Acteurs : Elle Fanning, Kodi Smit-McPhee, Michael Shannon, Nicholas Hoult
Oserais-je un mauvais jeu de mots au sujet de ce film qui se déroule sur fond de terres arides ? Voilà un excellent cru de ce 33e BIFFF !
Dès le début du film, j’y ai vu des analogies avec The Rover de David Michôd, présenté en séance de minuit à Cannes en 2014. Contrairement à d’autres critiques, j’avais beaucoup apprécié ce western violent et nihiliste. Young Ones ne l’est pas autant. Ils ont cependant deux points communs. La vengeance, en premier lieu. Moteur du film pour The Rover (et qui fit dire à certains "tout cela pour ça !") seconde et réfléchie, pour le film du quadragénaire Paltrow ( frère cadet de Gwyneth !). Ensuite, dans l’un et l’autre film, il y a une crise passée dont on ne sait pas grand-chose, mais qui est probablement de type écologique et économique. C’est en sous-bassement de l’intrigue, mais sans plus. Nous ne sommes pas dans un thriller écologique ni dans un "survival". Il y a clairement un problème de sécheresse et d’eau, mais nous ne sommes pas en situation apocalyptique où il faudrait quitter la planète, comme dans Interstellar, mais dans une période de sécheresse comme on peut le vivre actuellement, par exemple, en Californie.

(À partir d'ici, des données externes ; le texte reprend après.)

Lemma Watch_touch_keys k now name m : (Watch.touch k now name m).*1 = m.*1.
Proof.
  induction m as [|[k' w'] m IH]; simpl; [done|].
  case_bool_decide; simpl; [done|]. by f_equal.
Qed.


Lemma Watch_delete_elem k m id w' : (id, w') ∈ Watch.delete k m → (id, w') ∈ m.
Proof.
  induction m as [|[k' w''] m IH]; simpl; [done|].
  case_bool_decide; [by right|].
  intros [-> | Hin]%elem_of_cons; [left|right; by apply IH].
Qed.

Lemma Watch_delete_keys k m : NoDup m.*1 → NoDup (Watch.delete k m).*1.
Proof.
  induction m as [|[k' w'] m IH]; simpl; [done|].
  intros [Hk' Hm]%NoDup_cons. case_bool_decide; [done|]. simpl.
  apply NoDup_cons. split; [|by apply IH].
  intros Hin%list_elem_of_fmap. destruct Hin as ([k'' w''] & Heq & Hin).
  simpl in Heq. subst k''.
  apply Hk', list_elem_of_fmap. exists (k', w''). split; [done|].
  by eapply Watch_delete_elem.
Qed.














(** ** The heartbeat loop *)

Lemma heartbeatLoop_keys now ws : (heartbeatLoop now ws).1.*1 = ws.*1.
Proof.
  induction ws as [|[k w] ws IH]; simpl; [done|].
  destruct (heartbeatLoop now ws) as [ws' out]. simpl in *.
  destruct (heartbeatDue now w); simpl; by f_equal.
Qed.





Lemma heartbeat_loop_unfold s env :
  maybeBroadcastToolProgressHeartbeat s env
  = (with_watch s (heartbeatLoop (clock_heartbeat env) (runningToolWatch s)).1,
     (heartbeatLoop (clock_heartbeat env) (runningToolWatch s)).2).
Proof.
  unfold maybeBroadcastToolProgressHeartbeat. case_bool_decide as Hlen.
  - destruct s as [a u t w e]. simpl in *. by destruct w.
  - by destruct (heartbeatLoop _ _).
Qed.

(** The handlers of the switch emit no heartbeat and no [catch] record. *)
Lemma dispatch_handler_effects s env event :
  forallb isHandlerEffect (res_out (dispatch s env event)) = true.
Proof.
  unfold dispatch.
  destruct (ev_type event) as [type|]; [|done].
  destruct (_ || _); [done|].
  case_bool_decide.
  { unfold handleMessageUpdate, ensureAssistantMessage, completeCurrentMessage.
    split_cases; reflexivity. }
  case_bool_decide.
  { unfold handlePartUpdate.
    destruct (ev_properties event) as [props|]; [|done].
    destruct (p_part props) as [part|]; [|done].
    destruct (part_id part) as [partId|]; [|done].
    destruct (part_messageID part) as [messageID|]; [|done].
    destruct (part_type part) as [type'|]; [|done].
    destruct (_ || _ || _); [done|].
    destruct (_ && _); [done|].
    destruct (bool_decide (type' = "text")).
    { unfold handleTextPart, ensureAssistantMessage. split_cases; reflexivity. }
    destruct (part_callID part) as [callID|]; [|done].
    destruct (part_tool part) as [tool|]; [|done].
    destruct (_ && _); [|done].
    destruct (handleToolPart_phase s env partId messageID part callID tool)
      as (out & -> & Hout & _).
    rewrite forallb_app. apply andb_true_intro. split.
    - unfold ensureAssistantMessage. split_cases; reflexivity.
    - clear -Hout. induction out as [|o out IH]; [done|]. simpl in *.
      apply andb_prop in Hout as [Ho Hout]. rewrite IH by done.
      by destruct o as [[]| | | | | |]. }
  case_bool_decide.
  { unfold handleSessionIdle, completeCurrentMessage. split_cases; reflexivity. }
  case_bool_decide.
  { unfold handleSessionStatus, completeCurrentMessage. split_cases; reflexivity. }
  case_bool_decide; [|done].
  unfold handleSessionError. split_cases; reflexivity.
Qed.
(** * Logseq-to-Orca importer: parser, inline-syntax scanner and batch driver

    A shallow embedding of the TypeScript sources [parser.ts], [importer.ts]
    (its historical variants) and [index.ts], with the properties of the
    specification stated and settled against it.

    Conventions of the embedding.
    - A JavaScript string is the list of its UTF-16 code units ([list N]).
      [JS.lit] turns an ASCII literal into such a list and [JS.utf8] a
      literal with other characters.
    - [Map<string, V>] read only through [get]/[set] is a [gmap (list N) V];
      where iteration order is observable an insertion-ordered association
      list is used instead.
    - Objects that are mutated through several aliases (the blocks under
      construction in the parser) live in an explicit heap, addressed by their
      allocation index.
    - Host calls (editor commands, backend calls, file-system handles) are
      answered by an oracle that sees the whole call history; every call is
      appended to that history. *)

From Stdlib Require Import ZArith NArith QArith Ascii String Lia Lqa DecimalString.
From stdpp Require Import gmap list strings.

Set Warnings "-register-all".
(** * Kocha: request dispatch and rendering

    A shallow embedding of the dispatch and rendering code of the Kocha web
    framework (kocha.go, server.go, controller.go, renderer.go, util.go),
    with the properties its specification states about that code.

    Go values are embedded as follows: [string] is a byte string, [int] is
    [Z], a map keyed by strings is a [gmap string _], a nil-able pointer or
    interface is an [option], and a function that may panic returns a
    [res]. *)

From Stdlib Require Import ZArith List String Ascii Bool Lia Btauto ZifyBool.
From stdpp Require Import base strings pretty gmap.

Import ListNotations.
Local Open Scope string_scope.
Local Open Scope Z_scope.
Definition analyzeProfitOpportunities (st : state) (crisisEvents : list value)
    (b : backend) (clk : clock) : value * state :=
  let miss :=
    match analyze crisisEvents b (at_result clk) with
    | Ok sortedOpportunities =>
        (sortedOpportunities,
         {| cache := Some (sortedOpportunities, at_store clk) |})
    | Throw _ => (getFallbackOpportunities, st)
    end in
  match cache st with
  | Some (data, timestamp) =>
      if at_entry clk - timestamp <? CACHE_DURATION then (data, st) else miss
  | None => miss
  end.

(** [a || b * k] with [b * k] a numeric product. *)
Definition or_scaled (a b : value) (k : float) : value :=
  or a (VNum (GptCrisisService.ToNumber ToNumber_other b * k)%float).

(** The arrow function mapped over [data.signals]. *)
Definition signal (now : Z) (s : value) : result value :=
  if nullish s then Throw type_error
  else
    Ok (VObj
      [ prop "symbol" (field s "symbol");
        prop "action" (field s "action");
        prop "confidence" (field s "confidence");
        prop "targetPrice" (field s "targetPrice");
        prop "stopLoss" (field s "stopLoss");
        prop "timeHorizon" (field s "timeHorizon");
        prop "reasoning" (field s "reasoning");
        prop "expectedReturn" (field s "expectedReturn");
        prop "riskLevel" (field s "riskLevel");
        prop "crisisTrigger" (field s "crisisTrigger");
        prop "validation" (VObj
          [ prop "isValid" (VBool true);
            prop "errors" (VArr []);
            prop "warnings" (VArr []);
            prop "confidence" (field s "confidence");
            prop "dataQuality" (VStr (lit "high"));
            prop "lastValidated" (VDate now) ]);
        prop "disclaimers"
          (VArr [ VStr (lit "not-financial-advice");
                  VStr (lit "high-risk-warning") ]);
        prop "dataFreshness" (VNum 0);
        prop "optimisticReturn"
          (or_scaled (field s "optimisticReturn") (field s "expectedReturn") 1.3);
        prop "pessimisticReturn"
          (or_scaled (field s "pessimisticReturn") (field s "expectedReturn") 0.7);
        prop "mostLikelyReturn"
          (or (field s "mostLikelyReturn") (field s "expectedReturn")) ]).


End Service.
End ProfitPredictorService.

(* ================================================================== *)
(** * The data validator (src/services/dataValidator.ts) *)
(* ================================================================== *)

Module DataValidator.
Import JsString Js.

(** [haystack.includes(needle)] on strings. *)
Fixpoint includes (haystack needle : jsstring) : bool :=
  match strip_prefix needle haystack with
  | Some _ => true
  | None =>
      match haystack with
      | [] => false
      | _ :: t => includes t needle
      end
  end.

(** The fields of [StockPrice] the validator reads; [timestamp] is
    [price.timestamp.getTime()]. *)
Module Stock.
Record t : Type := {
  price : float;
  changePercent : float;
  volume : float;
  timestamp : float
}.
End Stock.

(** The fields of [TradingSignal] the validator reads. *)
Module Signal.
Record t : Type := {
  action : jsstring;
  confidence : float;
  targetPrice : float;
  stopLoss : float;
  expectedReturn : float;
  riskLevel : jsstring;
  crisisTrigger : jsstring;
  dataFreshness : float
}.
End Signal.

(** The fields of [ProfitOpportunity] the validator reads. *)
Module Opportunity.
Record t : Type := {
  profitProbability : float;
  expectedReturn : float;
  timeToProfit : float;
  investmentThesis : jsstring;
  riskFactors : list jsstring;
  entryPrice : float;
  targetPrice : float;
  stopLoss : float;
  confidence : float;
  historicalAccuracy : option float
}.
End Opportunity.

Inductive quality : Type := high | medium | low.

Record ValidationResult : Type := {
  isValid : bool;
  errors : list string;
  warnings : list string;
  confidence : float;
  dataQuality : quality;
  lastValidated : Z
}.

(** [if (c) list.push(message)] *)
Definition push_if (c : bool) (message : string) (l : list string)
  : list string :=
  if c then l ++ [message] else l.

Definition count (l : list string) : float := of_nat (List.length l).

Local Open Scope float_scope.

Definition getDataQuality (confidence : float) : quality :=
  if 80 <=? confidence then high
  else if 60 <=? confidence then medium
  else low.

(** [now] is the [Date.now()] read inside this function. *)
Definition calculateStockPriceConfidence (price : Stock.t) (now : Z)
    (errors warnings : list string) : float :=
  let confidence := 100 in
  let confidence := confidence - count errors * 30 in
  let confidence := confidence - count warnings * 10 in
  let dataAge := of_Z now - Stock.timestamp price in
  let hoursSinceUpdate := dataAge / (1000 * 60 * 60) in
  let confidence := confidence - Math_min (hoursSinceUpdate * 2) 30 in
  let confidence :=
    if Stock.volume price <? 1000 then confidence - 15 else confidence in
  Math_max 0 (Math_min 100 confidence).
(** * endee-go-client: the vector submission and result-assembly pipeline

    A shallow embedding of [index.go], [compression.go], [errors.go] and the
    limits of [constants.go], with the properties of the specification
    proved over it; then the client of [endee.go] and the functions of
    [index.go] that delete and fetch a vector, with properties of their own.

    Conventions of the embedding.
    - Go's [int] is a [Z], with its wrap-around at 64 bits where a sum or a
      product could reach it; [len] gives a [Z].
    - [float32] and [float64] are IEEE 754 binary32 and binary64 values,
      written with the executable [spec_float] operations (round to nearest,
      ties to even).  Every arithmetic operation rounds on its own.
    - A function that returns [(T, error)] returns a [res T].
    - [context.Context] is never cancelled, as in [Upsert] and [Query],
      which pass [context.Background()].
    - The Go standard library ([encoding/json], [compress/zlib]), msgpack
      and the HTTP server are not code of this repository: they are
      parameters of the sections that use them. *)

From Stdlib Require Import ZArith List String Ascii Bool Lia Permutation.
From Stdlib Require Import DecimalString.
From Stdlib Require Import Floats.SpecFloat.
From stdpp Require Import base list.
Import ListNotations.

Local Open Scope string_scope.
Local Open Scope Z_scope.

(** ** Integers and lengths *)

(** [len] of a slice, a map or a string. *)
Definition len {A : Type} (l : list A) : Z := Z.of_nat (length l).

(** Go's [int] is 64 bits wide: sums and products wrap around. *)
Definition wrapInt (z : Z) : Z := (z + 2 ^ 63) mod 2 ^ 64 - 2 ^ 63.

(** ** Floating point *)

Module F32.
Definition prec : Z := 24.
Definition emax : Z := 128.
Definition t : Type := spec_float.

Definition zero : t := S754_zero false.
(** The constant [1.0]. *)
Definition one : t := S754_finite false 8388608 (-23).

Definition add : t -> t -> t := SFadd prec emax.
Definition sub : t -> t -> t := SFsub prec emax.
Definition mul : t -> t -> t := SFmul prec emax.
Definition div : t -> t -> t := SFdiv prec emax.
(** Go's [==] on floats: false on NaN, [+0 == -0]. *)
Definition eqb : t -> t -> bool := SFeqb.

(** [float32(n)] for an integer [n]. *)
Definition of_Z (n : Z) : t := binary_normalize prec emax n 0 false.

(** Neither NaN nor an infinity. *)
Definition is_finite (x : t) : bool :=
  match x with
  | S754_zero _ | S754_finite _ _ _ => true
  | S754_infinity _ | S754_nan => false
  end.
End F32.

Module F64.
Definition prec : Z := 53.
Definition emax : Z := 1024.
Definition t : Type := spec_float.

Definition sqrt : t -> t := SFsqrt prec emax.

(** [float64(x)] for a [float32] [x]: exact, the mantissa is realigned. *)
Definition of_f32 (x : F32.t) : t :=
  match x with
  | S754_finite s m e => binary_round prec emax s m e
  | _ => x
  end.

(** [float32(x)] for a [float64] [x]: rounds to binary32. *)
Definition to_f32 (x : t) : F32.t :=
  match x with
  | S754_finite s m e => binary_round F32.prec F32.emax s m e
  | _ => x
  end.

Definition is_finite (x : t) : bool := F32.is_finite x.
End F64.
(** * DyNAThetaLinear: the neuromodulated linear layer of [dyna/dyna_theta_linear.py]

    A shallow embedding of [DyNAThetaLinear.__init__] and
    [DyNAThetaLinear.forward] and of the tensor operations they call.

    Scalars are real numbers: the development is about the shapes and the
    index algebra of the pipeline (broadcasting, permutations, reshapes,
    contractions), in exact arithmetic.  A tensor is a shape together with
    the function giving the entry at a multi-index; every tensor operation
    returns a [result], with [Err] where the tensor library raises.

    The last part embeds the functions of
    [experiments/aedw/train_decoder.py] that edit the weights of a model
    between optimizer steps, and the two methods of its [DecoderOnlyModel]
    that rescale and quantize activations. *)

From Stdlib Require Import List ZArith Lia Bool Arith PeanoNat.
From Stdlib Require Import Reals Lra Zfloor.
From Stdlib Require String Ascii.
Import ListNotations.
Import String.StringSyntax.

(* ================================================================= *)
(** ** Results *)

Inductive error : Type :=
| RuntimeError        (* shape mismatch raised by the tensor library *)
| IndexError          (* dimension out of range *)
| ZeroDivisionError.  (* raised by Python arithmetic in the initializers *)

Inductive result (A : Type) : Type :=
| Ok (a : A)
| Err (e : error).

Arguments Ok {A} a.
Arguments Err {A} e.
(** The results only grow, at their end. *)
Lemma crawl_loop_extends (s : string) (max_pages : Z) (fuel : nat)
      (st st' : State) :
  Loop fuel s max_pages st = Ok st' ->
  exists more, results st' = results st ++ more.
Proof.
  apply (crawl_loop_invariant session_get time_sleep BeautifulSoup s max_pages
           timeout include_external
           (fun x => exists more, results x = results st ++ more)).
  - intros u x x' (more & Hx) _ _ Hstep.
    apply crawl_step_effect in Hstep
      as (code & html & w & new & _ & Hres & _).
    rewrite Hres, Hx, <- app_assoc. eauto.
  - exists []. rewrite app_nil_r. reflexivity.
Qed.

(** The first result is that of the start URL in its normal form. *)
Theorem crawl_starts_with_seed (seed s : string) (max_pages : Z) (w : World)
        (rs : list CrawlResult) :
  1 <= max_pages ->
  normalise seed = Ok s ->
  Crawl seed max_pages w = Ok rs ->
  exists rest,
    let code := (request session_get s timeout w).1.1 in
    rs = mkCrawlResult s code (result_label code) :: rest.
Proof.
  intros Hmax Hs. unfold crawl, crawl_run. rewrite Hs. cbn [mbind result_bind].
  destruct (Z.to_nat max_pages) as [|fuel] eqn:Hfuel; [lia|].
  cbn [crawl_loop initial_state queue results length].
  destruct (Z.ltb_spec (Z.of_nat 0) max_pages) as [_|Hge]; [|simpl in Hge; lia].
  intros (st' & Hloop & [= <-])%bind_Ok.
  apply bind_Ok in Hloop as (st1 & Hstep & Hloop).
  apply crawl_loop_extends in Hloop as (more & ->).
  apply crawl_step_effect in Hstep
    as (code & html & w' & new & Hreq & -> & _).
  unfold initial_state in Hreq |- *. cbn [results world] in Hreq |- *.
  rewrite Hreq. exists more. reflexivity.
Qed.


(** A run with a larger budget goes on where one with a smaller budget
    has stopped. *)
Lemma crawl_loop_budget_prefix (s : string) (k k' : Z) (fuel : nat) :
  k <= k' ->
  forall (fuel' : nat) (st st1 st2 : State),
    k' - Z.of_nat (length (results st)) <= Z.of_nat fuel' ->
    Loop fuel s k st = Ok st1 ->
    k - Z.of_nat (length (results st)) <= Z.of_nat fuel ->
    Loop fuel' s k' st = Ok st2 ->
    exists more, results st2 = results st1 ++ more.
Proof.
  intros Hk. induction fuel as [|fuel IH]; intros fuel' st st1 st2 Hf' H1 Hf H2.
  - assert (st1 = st) as ->.
    { simpl in H1. destruct (queue st); [congruence|].
      destruct (_ <? _); congruence. }
    exact (crawl_loop_extends s k' fuel' st st2 H2).
  - simpl in H1. destruct (queue st) as [|u q] eqn:Hq.
    + assert (st1 = st) as -> by congruence.
      exact (crawl_loop_extends s k' fuel' st st2 H2).
    + destruct (Z.ltb_spec (Z.of_nat (length (results st))) k) as [Hlt|Hge].
      * destruct fuel' as [|fuel']; [lia|]. simpl in H2. rewrite Hq in H2.
        destruct (Z.ltb_spec (Z.of_nat (length (results st))) k') as [_|?];
          [|lia].
        apply bind_Ok in H1 as (st' & Hstep & H1). rewrite Hstep in H2.
        cbn [mbind result_bind] in H2.
        pose proof (crawl_step_length _ _ _ _ _ _ _ _ _ Hstep) as Hlen.
        apply (IH fuel' st' st1 st2); try assumption; lia.
      * assert (st1 = st) as -> by congruence.
        exact (crawl_loop_extends s k' fuel' st st2 H2).
Qed.

(** Raising the page budget only adds results at the end: the results
    of a crawl are the first results of the same crawl with a larger
    budget. *)
Theorem crawl_budget_prefix (seed : string) (k k' : Z) (w : World)
        (rs rs' : list CrawlResult) :
  k <= k' ->
  Crawl seed k w = Ok rs -> Crawl seed k' w = Ok rs' ->
  exists more, rs' = rs ++ more.
Proof.
  intros Hk. unfold crawl, crawl_run.
  destruct (normalise seed) as [s|e]; cbn [mbind result_bind]; [|discriminate].
  intros (st1 & H1 & [= <-])%bind_Ok (st2 & H2 & [= <-])%bind_Ok.
  apply (crawl_loop_budget_prefix s k k' (Z.to_nat k) Hk (Z.to_nat k')
           (initial_state s w) st1 st2); try assumption; simpl; lia.
Qed.

(** *** What the results look like *)

(** Every URL that comes into the queue is a value of [normalise]. *)
Lemma crawl_step_normalised (s u : string) (st st' : State) :
  Step s u st = Ok st' ->
  (forall x, x ∈ queue st -> exists j, normalise j = Ok x) ->
  forall x, x ∈ queue st' -> exists j, normalise j = Ok x.
Proof.
  intros Hstep Hq x Hx.
  apply crawl_step_effect in Hstep
    as (code & html & w & new & _ & _ & _ & Hqueue & _ & _ & Hnew & _).
  rewrite Hqueue in Hx. apply elem_of_app in Hx as [Hx|Hx].
  - apply Hq. destruct (queue st); [inversion Hx | right; exact Hx].
  - destruct (Hnew x Hx) as (_ & _ & _ & _ & links & Hlinks & Hin).
    exact (get_links_normalised BeautifulSoup html u links Hlinks x Hin).
Qed.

Tout comme dans The Rover, il y a eu une modification des structures politiques et de gouvernance. Ici les États ont retrouvé de strictes frontières et ceux-ci sont impuissants face à des sociétés qui gèrent des situations critiques comme bon leur semble et de façon mafieuse parfois (dans ce cas, la gestion du pompage et de la distribution de l’eau). Par ailleurs dans Young Ones la sécheresse a entrainé de nombreux cas de stérilité.
Tout cela se trouve donc en toile de fond, mais n’est ni explicité ni développé. En effet le réalisateur s’attache à ses personnages. Comme une pièce de théâtre ou plutôt comme une tragédie grecque, le film se déroule en trois actes, clairement annoncés à l’écran et centrés sur autant de personnages, leurs itinéraires et interactions. Ernest Holm, le père (Michael Shannon) est le premier, suivi de Flem Lever, le futur gendre (Nicholas Hoult) et enfin Jerome Holm, fils du premier, joué par le jeune Kodi Smit-McPhee.
Le premier acte fait donc place au père de famille qui a racheté à crédit des terres arides ayant l’espoir qu’elles seront un jour productives et dès le début du film, il nous est dit qu’elles le seront. Ernest a deux soucis : son alcoolisme et son épouse, en hôpital, paralysée et tributaire d’une armature qui l’aide à se déplacer un peu en quittant son fauteuil roulant. Il s’en sent coupable ou responsable sans que le récit nous en dise beaucoup plus. Il vit de marchandage d’alcool frelaté avec les ouvriers de la société de forage sise au-delà des montagnes.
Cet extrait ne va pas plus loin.